**** SUPPLIED DATA

Lemma member_value s member :
  enum_inv s ->
  exists o s', enum_member_const_expr_from_lookup decl member s = (Ok o, s') /\ enum_inv s' /\
    match val member with
    | Some (Some z) => exists x, o = Some x /\ discriminant x = Ok z
    | Some None => exists x, o = Some x /\ refused x
    | None => o = None
    end.
Proof.
  intros [Hc Hs]. unfold enum_member_const_expr_from_lookup, bind, get.
  destruct (value_cache s !! key member) as [x|] eqn:Ex.
  { destruct (Hc _ _ Ex) as (z & Hz & ->). do 2 eexists. split; [done|]. split; [done|].
    rewrite Hz. eauto using discriminant_reference. }
  rewrite bool_decide_eq_false_2 by apply Hs. unfold put, lift, modify, ret.
  pose proof (member_loop_value decl member (enumerator_list decl) (Some 0) 0 None members_parsed eq_refl)
    as Hm.
  assert (Hs' : forall m, key m ∉ ({[key member]} ∪ resolution_stack s) ∖ {[key member]})
    by (intros m [[Hm'|Hm']%elem_of_union Hn]%elem_of_difference; [done|by destruct (Hs m)]).
  destruct (val member) as [[z|]|] eqn:Ev.
  - rewrite Hm. do 2 eexists. split; [done|]. split; [|by eauto using discriminant_reference].
    split; [|exact Hs']. intros m x. cbn [value_cache].
    destruct (decide (m = member)) as [->|Hne].
    + rewrite lookup_insert. destruct (decide _); [|done]. intros. simplify_eq. eauto.
    + rewrite lookup_insert_ne by (intros Hk%key_inj; done). apply Hc.
  - destruct Hm as (x & -> & Hr). do 2 eexists. split; [done|]. split; [by split|]. eauto.
  - rewrite Hm. do 2 eexists. split; [done|]. by split.
Qed.

Lemma enum_members_values l s ws :
  enum_inv s -> Forall2 (fun en w => val (identifier en) = Some w) l ws ->
  match mapM (fun w => w) ws with
  | Some vs => fst (enum_members decl l s) = Ok (zip (identifier <$> l) vs)
  | None => exists err, fst (enum_members decl l s) = Err err
  end.
Proof.
  intros Hi Hf. revert s Hi. induction Hf as [|en w l ws Hw Hf IH]; intros s Hi; [done|].
  cbn [enum_members]. destruct (member_value s (identifier en) Hi) as (o & s' & Ho & Hi' & Hv).
  rewrite Hw in Hv. specialize (IH s' Hi'). unfold bind. rewrite Ho.
  destruct w as [z|]; destruct Hv as (x & -> & Hx); unfold lift.
  - rewrite Hx. cbn. destruct (enum_members decl l s') as [rest s2] eqn:Er. cbn in IH.
    destruct (mapM (fun w => w) ws) as [vs|]; cbn; [by rewrite IH|]. destruct IH as [err ->]. by exists err.
  - destruct Hx as [err ->]. cbn. by exists err.
Qed.

End Declaration.

Lemma Forall2_given {A B} (Q : A -> Prop) (P P' : A -> B -> Prop) l k :
  Forall Q l -> Forall2 P l k -> (forall x y, Q x -> P x y -> P' x y) -> Forall2 P' l k.
Proof.
  intros HQ HP H. revert HQ. induction HP as [|x y l k Hxy _ IH]; intros HQ; [constructor|].
  apply Forall_cons in HQ as [HQx HQ]. constructor; auto.
Qed.

Lemma value_of_discriminants l cur :
  NoDup (identifier <$> l) ->
  Forall2 (fun en w => value_of (identifier en) l cur = Some w) l (discriminants l cur).
Proof.
  revert cur. induction l as [|en r IH]; intros cur Hd; [constructor|].
  rewrite fmap_cons in Hd. apply NoDup_cons in Hd as [Hn Hd]. cbn [discriminants value_of].
  constructor; [by rewrite String.eqb_refl|].
  eapply (Forall2_given (fun x => identifier x <> identifier en)); [|apply (IH _ Hd)|].
  - apply Forall_forall. intros x Hx E. apply Hn. rewrite <- E. by apply list_elem_of_fmap_2.
  - intros x w Hx. cbv beta. intros Hw.
    rewrite (proj2 (String.eqb_neq (identifier en) (identifier x))) by (by intros ?). exact Hw.
Qed.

********

PROBLEM DESCRIPTION — Output each record precisely as written.

TASK SOLUTION —
Lemma member_value s member :
  enum_inv s ->
  exists o s', enum_member_const_expr_from_lookup decl member s = (Ok o, s') /\ enum_inv s' /\
    match val member with
    | Some (Some z) => exists x, o = Some x /\ discriminant x = Ok z
    | Some None => exists x, o = Some x /\ refused x
    | None => o = None
    end.
Proof.
  intros [Hc Hs]. unfold enum_member_const_expr_from_lookup, bind, get.
  destruct (value_cache s !! key member) as [x|] eqn:Ex.
  { destruct (Hc _ _ Ex) as (z & Hz & ->). do 2 eexists. split; [done|]. split; [done|].
    rewrite Hz. eauto using discriminant_reference. }
  rewrite bool_decide_eq_false_2 by apply Hs. unfold put, lift, modify, ret.
  pose proof (member_loop_value decl member (enumerator_list decl) (Some 0) 0 None members_parsed eq_refl)
    as Hm.
  assert (Hs' : forall m, key m ∉ ({[key member]} ∪ resolution_stack s) ∖ {[key member]})
    by (intros m [[Hm'|Hm']%elem_of_union Hn]%elem_of_difference; [done|by destruct (Hs m)]).
  destruct (val member) as [[z|]|] eqn:Ev.
  - rewrite Hm. do 2 eexists. split; [done|]. split; [|by eauto using discriminant_reference].
    split; [|exact Hs']. intros m x. cbn [value_cache].
    destruct (decide (m = member)) as [->|Hne].
    + rewrite lookup_insert. destruct (decide _); [|done]. intros. simplify_eq. eauto.
    + rewrite lookup_insert_ne by (intros Hk%key_inj; done). apply Hc.
  - destruct Hm as (x & -> & Hr). do 2 eexists. split; [done|]. split; [by split|]. eauto.
  - rewrite Hm. do 2 eexists. split; [done|]. by split.
Qed.

Lemma enum_members_values l s ws :
  enum_inv s -> Forall2 (fun en w => val (identifier en) = Some w) l ws ->
  match mapM (fun w => w) ws with
  | Some vs => fst (enum_members decl l s) = Ok (zip (identifier <$> l) vs)
  | None => exists err, fst (enum_members decl l s) = Err err
  end.
Proof.
  intros Hi Hf. revert s Hi. induction Hf as [|en w l ws Hw Hf IH]; intros s Hi; [done|].
  cbn [enum_members]. destruct (member_value s (identifier en) Hi) as (o & s' & Ho & Hi' & Hv).
  rewrite Hw in Hv. specialize (IH s' Hi'). unfold bind. rewrite Ho.
  destruct w as [z|]; destruct Hv as (x & -> & Hx); unfold lift.
  - rewrite Hx. cbn. destruct (enum_members decl l s') as [rest s2] eqn:Er. cbn in IH.
    destruct (mapM (fun w => w) ws) as [vs|]; cbn; [by rewrite IH|]. destruct IH as [err ->]. by exists err.
  - destruct Hx as [err ->]. cbn. by exists err.
Qed.

End Declaration.

Lemma Forall2_given {A B} (Q : A -> Prop) (P P' : A -> B -> Prop) l k :
  Forall Q l -> Forall2 P l k -> (forall x y, Q x -> P x y -> P' x y) -> Forall2 P' l k.
Proof.
  intros HQ HP H. revert HQ. induction HP as [|x y l k Hxy _ IH]; intros HQ; [constructor|].
  apply Forall_cons in HQ as [HQx HQ]. constructor; auto.
Qed.

Lemma value_of_discriminants l cur :
  NoDup (identifier <$> l) ->
  Forall2 (fun en w => value_of (identifier en) l cur = Some w) l (discriminants l cur).
Proof.
  revert cur. induction l as [|en r IH]; intros cur Hd; [constructor|].
  rewrite fmap_cons in Hd. apply NoDup_cons in Hd as [Hn Hd]. cbn [discriminants value_of].
  constructor; [by rewrite String.eqb_refl|].
  eapply (Forall2_given (fun x => identifier x <> identifier en)); [|apply (IH _ Hd)|].
  - apply Forall_forall. intros x Hx E. apply Hn. rewrite <- E. by apply list_elem_of_fmap_2.
  - intros x w Hx. cbv beta. intros Hw.
    rewrite (proj2 (String.eqb_neq (identifier en) (identifier x))) by (by intros ?). exact Hw.
Qed.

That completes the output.